Thursday, February 16, 2012

Pustakawan Harus Profesional

Desakan perkembangan zaman nampaknya telah membuat masyarakat semakin kritis. Mereka pun menuntut untuk peningkatan mutu lembaga penyelenggara pendidikan. Menjawab tuntutan tersebut, Selasa (14/2) UNS dan Ikatan Pustakawan Indonesia (IPI) menggelar acara Temu Ilmiah dan Rapat Kerja Ikatan Pustakawan Indonesia Kota Surakarta tahun 2012 dengan tema 'Menuju Profesionalisme Pustakawan di Era Teknologi Informasi'.

'Menjadi pustakawan itu panggilan hidup atau kecelakaan?' pertanyaan itu dilontarkan Ketua Tim Pengembangan Perpustakaan UIN Sunan Kalijaga Yogyakarta, Sri Rohyanti Zulaikha. Pertanyaan tersebut sontak membuat peserta yang hampir seluruhnya adalah tenaga perpustakaan itu riuh. Sri Rohyanti mengungkapkan keprihatinannya tentang persepsi masyarakat awam mengenai pustakawan yang hanya dianggap sebagai penjaga perpustakaan. 'Betapa yang namanya pustakawan itu memang di Indonesia sudah diklaim menjadi sebuah profesi, yang sudah ada di AD/ART IPI,' imbuhnya.

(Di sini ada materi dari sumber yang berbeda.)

(** C6, as amended. For a non-empty report of well formed rows with the key
    sets of the first row, the file read back starts with the header, the
    dimension names of the first row and then its metric names, and has one
    record per row, in order. Zipping the header with the record of a row
    pairs every header name with a text, and these texts stand, one by one
    and in the original order, for the row's flattened dimension and metric
    values: a string is reproduced as it is, [None] comes back as the empty
    text, a boolean as [True] or [False], and a number as a decimal text
    that reads as that number. On the two-row example of the specification
    the rows read back are the name and text pairs spelled out below. *)
Theorem csv_round_trip_as_text :
  (forall (r0 : row) (rest : report) (path : string) (w : world),
     forallb well_shaped (r0 :: rest) = true ->
     forallb keys_wf (r0 :: rest) = true ->
     forallb (same_key_sets r0) (r0 :: rest) = true ->
     exists content dv0 mv0 lines,
       save_to_csv (r0 :: rest) path w
       = (set_fs (<[path := content]> (fs w)) w, Ok tt) /\
       dict_get r0 "dimensionValues" = Some dv0 /\
       dict_get r0 "metricValues" = Some mv0 /\
       csv_reader content = (keys dv0 ++ keys mv0) :: lines /\
       Forall2 (fun line r =>
                  map fst (combine (keys dv0 ++ keys mv0) line) = keys dv0 ++ keys mv0 /\
                  Forall2 denotes (map snd (combine (keys dv0 ++ keys mv0) line))
                    (original_values r))
               lines (r0 :: rest))
  /\
  (forall (path : string) (w : world),
     exists content,
       save_to_csv example_report path w
       = (set_fs (<[path := content]> (fs w)) w, Ok tt) /\
       map (combine (hd [] (csv_reader content))) (tl (csv_reader content))
       = [[("CAMPAIGN_NAME", "Fall Promo"); ("COUNTRY", "US"); ("AD_NAME", "Ad1");
           ("IMPRESSIONS", "100"); ("INSTALLS", "5"); ("CLICKS", "20")];
          [("CAMPAIGN_NAME", "Fall Promo"); ("COUNTRY", "CA"); ("AD_NAME", "Ad1");
           ("IMPRESSIONS", "50"); ("INSTALLS", "2"); ("CLICKS", "9")]]).
Proof.
  split.
  - intros r0 rest path w Hshape Hwf Hsame.
    destruct (save_to_csv_shaped r0 rest path w Hshape)
      as (header & cells & Hh & Hc & Hrun).
    assert (Hwf0 : keys_wf r0 = true).
    { cbn [forallb] in Hwf. now apply andb_true_iff in Hwf as [? _]. }
    pose proof (report_cells_width r0 header _ Hwf0 Hh cells Hshape Hwf Hsame Hc)
      as Hwidth.
    assert (H0 : well_shaped r0 = true).
    { cbn [forallb] in Hshape. now apply andb_true_iff in Hshape as [? _]. }
    destruct (well_shaped_inv r0 H0) as (dv0 & mv0 & c0 & Hdv & Hmv & Hh' & _).
    rewrite Hh in Hh'. injection Hh' as ->.
    exists (file_text ((keys dv0 ++ keys mv0) :: map (map field_text) cells)),
      dv0, mv0, (map (map field_text) cells).
    split; [exact Hrun |]. split; [exact Hdv |]. split; [exact Hmv |].
    split; [apply csv_reader_file_text |].
    now apply read_back_rows.
  - intros path w.
    destruct (save_to_csv_shaped example_row1 [example_row2] path w eq_refl)
      as (header & cells & Hh & Hc & Hrun).
    injection Hh as <-. injection Hc as <-.
    eexists. split; [exact Hrun |]. now rewrite csv_reader_file_text.
Qed.

Lemma csv_round_trip_as_text_witness :
  exists content dv0 mv0 lines,
    save_to_csv example_report "/tmp/campaign_report.csv" empty_world
    = (set_fs (<["/tmp/campaign_report.csv" := content]> (fs empty_world)) empty_world,
       Ok tt) /\
    dict_get example_row1 "dimensionValues" = Some dv0 /\
    dict_get example_row1 "metricValues" = Some mv0 /\
    csv_reader content = (keys dv0 ++ keys mv0) :: lines /\
    Forall2 (fun line r =>
               map fst (combine (keys dv0 ++ keys mv0) line) = keys dv0 ++ keys mv0 /\
               Forall2 denotes (map snd (combine (keys dv0 ++ keys mv0) line))
                 (original_values r))
            lines example_report.
Proof.
  apply (proj1 csv_round_trip_as_text example_row1 [example_row2]
           "/tmp/campaign_report.csv" empty_world); reflexivity.
Defined.

(** ** The exporter where nothing is refused *)

Lemma renders_names (pf : platform) (names : list string) :
  forallb (renders pf) (map PStr names) = true.
Proof. induction names as [|n names IH]; [reflexivity | exact IH]. Qed.

Lemma comprehension_field_text_in (pf : platform) (cells : list scalar) :
  forallb (renders pf) cells = true ->
  comprehension (field_text_in pf) cells = Ok (map field_text cells).
Proof.
  induction cells as [|v cells IH]; intros H; [reflexivity |].
  cbn [forallb] in H. apply andb_true_iff in H as [Hv Hcells].
  cbn [comprehension map]. rewrite (IH Hcells).
  destruct v as [| b | z | s]; try reflexivity.
  unfold field_text_in. cbn [renders] in Hv. now destruct (str_error pf z).
Qed.

Lemma writerow_in_agrees
    (pf : platform) (path : string) (cells : list scalar) (w : world) :
  (forall text, write_error pf path text = None) ->
  forallb (renders pf) cells = true ->
  writerow_in pf path cells w = writerow path cells w.
Proof.
  intros Hwrite Hcells. unfold writerow_in, writerow, bind, lift, file_write_in.
  now rewrite (comprehension_field_text_in pf cells Hcells), Hwrite.
Qed.

Lemma for_each_in_agrees (pf : platform) (path : string) (rows : report) :
  (forall text, write_error pf path text = None) ->
  forallb (fun r => forallb (renders pf) (original_values r)) (shaped_prefix rows) = true ->
  forall w,
    for_each rows
      (fun r => let* cells := lift (row_cells r) in writerow_in pf path cells) w
    = for_each rows
        (fun r => let* cells := lift (row_cells r) in writerow path cells) w.
Proof.
  intros Hwrite. induction rows as [|r rows IH]; intros Hrows w; [reflexivity |].
  cbn [for_each]. unfold bind, lift in IH |- *.
  destruct (row_cells r) as [cells | e] eqn:Hr; [| reflexivity].
  cbn [shaped_prefix] in Hrows. destruct (well_shaped r) eqn:Hshape.
  - cbn [forallb] in Hrows. apply andb_true_iff in Hrows as [Hcells Hrows].
    rewrite <- (row_cells_original r cells Hr) in Hcells.
    rewrite (writerow_in_agrees pf path cells w Hwrite Hcells).
    destruct (writerow path cells w) as [w' [[] | e]]; [| reflexivity].
    now apply IH.
  - destruct (row_cells_ill r Hshape) as (e & He & _). congruence.
Qed.

(** Where the file can be opened and written and the values of the rows
    that get written can be turned into text, the exporter behaves as on
    the platform that refuses nothing. *)
Lemma save_to_csv_in_agrees
    (pf : platform) (rep : report) (path : string) (w : world) :
  open_error pf path = None ->
  (forall text, write_error pf path text = None) ->
  forallb (fun r => forallb (renders pf) (original_values r)) (shaped_prefix rep) = true ->
  save_to_csv_in pf rep path w = save_to_csv rep path w.
Proof.
  intros Hopen Hwrite Hrows. destruct rep as [|r0 rest]; [reflexivity |].
  unfold save_to_csv_in, save_to_csv, open_in. rewrite Hopen.
  pose proof (for_each_in_agrees pf path (r0 :: rest) Hwrite Hrows) as Hloop.
  unfold bind, lift in Hloop |- *.
  destruct (open_w path w) as [w1 [[] | e]]; [| reflexivity].
  destruct (header_of r0) as [header | e]; [| reflexivity].
  rewrite (writerow_in_agrees pf path (map PStr header) w1 Hwrite (renders_names pf header)).
  destruct (writerow path (map PStr header) w1) as [w2 [[] | e]]; [| reflexivity].
  apply Hloop.
Qed.

(** When the file cannot be opened, the exporter ends with the error of
    [open] before it looks at any row, and the world is as before. *)
Lemma save_to_csv_in_open_refused
    (pf : platform) (r0 : row) (rest : report) (path : string) (w : world) (e : exn) :
  open_error pf path = Some e ->
  save_to_csv_in pf (r0 :: rest) path w = (w, Raise e).
Proof.
  intros Hopen. unfold save_to_csv_in, open_in. rewrite Hopen. reflexivity.
Qed.

Lemma shaped_prefix_renders (pf : platform) (rep : report) :
  forallb (fun r => forallb (renders pf) (original_values r)) rep = true ->
  forallb (fun r => forallb (renders pf) (original_values r)) (shaped_prefix rep) = true.
Proof.
  induction rep as [|r rep IH]; intros H; [reflexivity |].
  cbn [forallb] in H. apply andb_true_iff in H as [Hr Hrep].
  cbn [shaped_prefix]. destruct (well_shaped r); [| reflexivity].
  cbn [forallb]. now rewrite Hr, (IH Hrep).
Qed.

Lemma shaped_prefix_shaped (rep : report) :
  forallb well_shaped rep = true -> shaped_prefix rep = rep.
Proof.
  induction rep as [|r rep IH]; intros H; [reflexivity |].
  cbn [forallb] in H. apply andb_true_iff in H as [Hr Hrep].
  cbn [shaped_prefix]. now rewrite Hr, (IH Hrep).
Qed.

Lemma shaped_prefix_stops (good : report) (r : row) (rest : report) :
  forallb well_shaped good = true -> well_shaped r = false ->
  shaped_prefix (good ++ r :: rest) = good.
Proof.
  induction good as [|g good IH]; intros Hgood Hr.
  - cbn [app shaped_prefix]. now rewrite Hr.
  - cbn [forallb] in Hgood. apply andb_true_iff in Hgood as [Hg Hgood].
    cbn [app shaped_prefix]. now rewrite Hg, (IH Hgood Hr).
Qed.

Lemma renders_willing (rep : report) :
  forallb (fun r => forallb (renders willing) (original_values r)) rep = true.
Proof.
  induction rep as [|r rep IH]; [reflexivity |]. cbn [forallb]. rewrite IH, andb_true_r.
  induction (original_values r) as [|v vs IHv]; [reflexivity |].
  cbn [forallb]. rewrite IHv. now destruct v.
Qed.

(** On the platform that refuses nothing, the exporter and the run are the
    ones of the header's convention. *)
Lemma save_to_csv_in_willing (rep : report) (path : string) (w : world) :
  save_to_csv_in willing rep path w = save_to_csv rep path w.
Proof.
  apply save_to_csv_in_agrees; [reflexivity | reflexivity |].
  apply renders_willing.
Qed.

Lemma main_in_willing (env : environment) (w : world) :
  main_in willing env w = main env w.
Proof.
  unfold main_in, main, bind.
  destruct (call_authenticate env None "v1beta" _ w) as [w1 [svc | e]]; [| reflexivity].
  destruct (generate_campaign_report svc PUBLISHER_ID w1) as [w2 [rep | e]];
    [| reflexivity].
  now rewrite save_to_csv_in_willing.
Qed.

IPI merupakan organisasi profesi, sehingga anggotanya pun tidak boleh malu-malu. Resolusi tahun 2012 ini, Sri Rohyanti mengemukakan keinginannya agar pustakawan Indonesia memiliki kepercayaan diri. 'Bagaimana menjadi percaya diri, semangat, optimis untuk menunjukkan ini lho pustakawan,' tuturnya.

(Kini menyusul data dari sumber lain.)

(** The body of the [for] loop of the first goroutine of [Play], in
    iteration [n]. *)
Definition producer_iter (w : World) (n : nat) (dj : Dj)
  (emptyStreamCounter : Z) : list event * iter_end :=
  let dj := run_ops dj (others w n) in
  let '(dj, (entry, err)) := pop dj in
  match err with
  | Some err =>
    let dj := set_currentEntry dj QueueEntry_zero in
    if errors_Is_ErrorEmptyQueue err then
      if emptyStreamCounter >=? 4 then ([], Break dj)
      else
        let '(ev, err) := writeToFIFO w n silenceArgs in
        match err with
        | Some err => ([ev], Return dj err)
        | None => ([ev], Continue dj (emptyStreamCounter + 1))
        end
    else ([], Return dj err)
  | None =>
    let dj := set_currentEntry dj entry in
    let '(output, err) := yt_dlp w n (ytArgs entry) in
    let evs := [EvPop entry; EvYtDlp (ytArgs entry) err] in
    match err with
    | Some err => (evs, Return dj err)
    | None =>
      let audioURL := strings_TrimSpace output in
      let evs := evs ++ call (newSongHandler (hs dj))
                             (fun f => EvNewSong f entry) in
      let dj := set_songStarted dj (clock w n) in
      let '(ev, err) := writeToFIFO w n (songArgs audioURL) in
      let evs := evs ++ [ev] in
      match err with
      | Some err => (evs, Return dj err)
      | None =>
        let evs := evs ++ call (endOfSongHandler (hs dj))
                               (fun f => EvEndOfSong f entry err) in
        (evs, Continue dj emptyStreamCounter)
      end
    end
  end.

(** The [for] loop, from iteration [n] on, for at most [fuel] iterations.
    The trace pairs every event with its iteration.  The result is [None]
    while the loop is still running, [Some (dj, err)] once the goroutine
    has returned [err]. *)
Fixpoint producer_loop (w : World) (fuel n : nat) (dj : Dj)
  (emptyStreamCounter : Z)
  : list (nat * event) * option (Dj * option error) :=
  match fuel with
  | O => ([], None)
  | S fuel =>
    let '(evs, r) := producer_iter w n dj emptyStreamCounter in
    let tr := (fun ev => (n, ev)) <$> evs in
    match r with
    | Continue dj c =>
      let '(tr', res) := producer_loop w fuel (S n) dj c in
      (tr ++ tr', res)
    | Break dj => (tr, Some (dj, None))
    | Return dj err => (tr, Some (dj, Some err))
    end
  end.

(** The first goroutine: open the fifo, then loop. *)
Definition producer (w : World) (fuel : nat) (dj : Dj)
  : list (nat * event) * option (Dj * option error) :=
  match openFile w with
  | Some err => ([], Some (dj, Some err))
  | None => producer_loop w fuel 0%nat dj 0
  end.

Pada kesempatan yang sama, Sri Rohyanti berulangkali menyebut istilah 'profesionalisme'. Menurutnya, Landasan profesionalitas harus mencakup 3 indikator, yaitu pengetahuan, sikap, dan kinerja. Landasan lain bagi professional adalah organisasi dan etika profesi.

Dalam acara yang diadakan di Ruang Seminar Perpustakaan Pusat UNS tersebut, juga dibicarakan subtema kedua yaitu mengenai Peran dan Karakteristik Pustakawan di Era Digital Library yang disampaikan oleh Kepala UPT Perpustakaan UNS, Widodo.

Menurut Widodo, seiring dengan perkembangan teknologi informasi dengan digital library nya, masyarakat menuntut agar informasi dapat diperoleh dengan mudah, murah, cepat, berkualitas, tepat dan akurat dalam berbagai kemasan. Hal ini menimbulkan kesan bahwa layanan perpustakaan secara tradisional yang mengedepankan fisik dan jam buka untuk pengunjung dianggap kurang perlu dalam Digital library.

Dengan Digital library, peran pustakawan bergeser dari suatu penekanan memperoleh, mengolah, memelihara, menyimpan dan melayankan informasi ke suatu penekanan mengajar, memberikan konsultasi, meneliti, memelihara akses informasi yang demokratis, dan bekerja sama dengan ahli komputer dan ilmuwan dalam mendesain dan memelihara sistem akses informasi.